= WHAT TO DO =
From the entries, copy out every line in which the word "Stdlib" is found.

*** Begin section ***

(** * BID monitor (server edition): ledger, fetch loop and processor

    A shallow embedding of [src/main.py] (class [BIDMonitorServer]):
    the fingerprint of a record, the day roll-over of the ledger file, the
    CAPTCHA-gated fetch loop and the processing of a result batch.

    Conventions of the embedding.
    - A Python [str] is a [string] holding one [ascii] per code point, so
      texts range over U+0000..U+00FF; [len] is [String.length] and
      [str.encode()] is UTF-8 (two bytes for U+0080..U+00FF).
    - A Python [dict] is a [gmap]; a missing key is [None] where Python
      raises [KeyError].
    - Every call that leaves the class (the functions imported from
      [csgoroll_server], the clock, the ledger file) is answered by an
      [ambiente], as a function of the calls made so far; each call and
      its answer is appended to the trace.

    [job_wrapper] with [calcular_proxima_execucao], and the class
    [HealthServer] of [src/health_server.py] (module [HealthServer]), are
    embedded in the same way.  The threads and the waiting loops of
    [iniciar_monitoramento], [monitor_loop] and [parar_monitoramento],
    the HTTP handler and [main] are not embedded. *)

From Stdlib Require Import ZArith Ascii String List Lia.
From stdpp Require Import base option gmap strings list fin_maps pretty.

Local Open Scope Z_scope.

(** ** hashlib.md5 (RFC 1321) on bytes held as integers 0..255 *)
Module Md5.

Definition mask32 : Z := 0xFFFFFFFF.
(** * An EIP-1193 provider shim: the code of [provider_factory.js] and its properties

    [createEip1193Provider(cfg)] builds a wallet provider object whose
    closure holds the selected address, the chain id and an event emitter,
    and whose methods talk to a native host through one asynchronous
    bridge call.  This file embeds that code function by function and
    proves the properties its specification states about it.

    Conventions of the embedding
    - JavaScript values are the type [JsVal].  Numbers are the integers
      (request ids, error codes); NaN, infinities and fractions are outside
      the model.  Strings are byte strings.  Arrays and objects carry the
      identity [Ref] that [===] compares; an array is described by its
      elements and an object by its properties, which are data properties.
    - A function of the page (an event handler, a Node-style callback) is
      known by a number; what it does when called is given by [page], which
      sees the calls made so far.  In [Emitter_emit] and the methods built
      on it page functions do not call back into the provider while they
      run; in [Emitter_emit_live] the handlers call [on] and
      [removeListener] while [emit] walks the Set, as [reentry] says.
    - The built-ins whose result the code only passes on are parameters of
      the development: [toLowerCase], [ToString], [JSON_parse],
      [JSON_stringify].
    - A promise is modelled by its settlement.  The synchronous part of
      [request], [send] and [sendAsync] reads and writes no provider state,
      so a call is modelled as made at the moment its reply arrives: the
      reaction attached with [.then] runs in the state the reply finds. *)

From Stdlib Require Import String Ascii ZArith List Bool.
From stdpp Require Import base option list gmap strings.

Set Warnings "-register-all,-notation-for-abbreviation".
Local Open Scope string_scope.
Local Open Scope list_scope.
Local Open Scope Z_scope.

(** ** Values *)

(** Identity of an array or object: [Ext n] was created outside the provider
    (by the page, the host or the JSON parser), [Own n] is the [n]-th object
    the provider's own code created. *)
Inductive Ref : Type :=
| Ext (n : nat)
| Own (n : nat).

Definition Ref_eqb (a b : Ref) : bool :=
  match a, b with
  | Ext n, Ext m => Nat.eqb n m
  | Own n, Own m => Nat.eqb n m
  | _, _ => false
  end.

Inductive JsVal : Type :=
| VUndef
| VNull
| VBool (b : bool)
| VNum (z : Z)
| VStr (s : string)
| VArr (r : Ref) (elems : list JsVal)
| VObj (r : Ref) (props : list (string * JsVal))
| VFun (f : nat).

(** [typeof v] *)
Definition typeof (v : JsVal) : string :=
  match v with
  | VUndef => "undefined"
  | VNull | VArr _ _ | VObj _ _ => "object"
  | VBool _ => "boolean"
  | VNum _ => "number"
  | VStr _ => "string"
  | VFun _ => "function"
  end.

*** End section ***

= YOUR RESPONSE =
From Stdlib Require Import ZArith Ascii String List Lia.
From Stdlib Require Import String Ascii ZArith List Bool.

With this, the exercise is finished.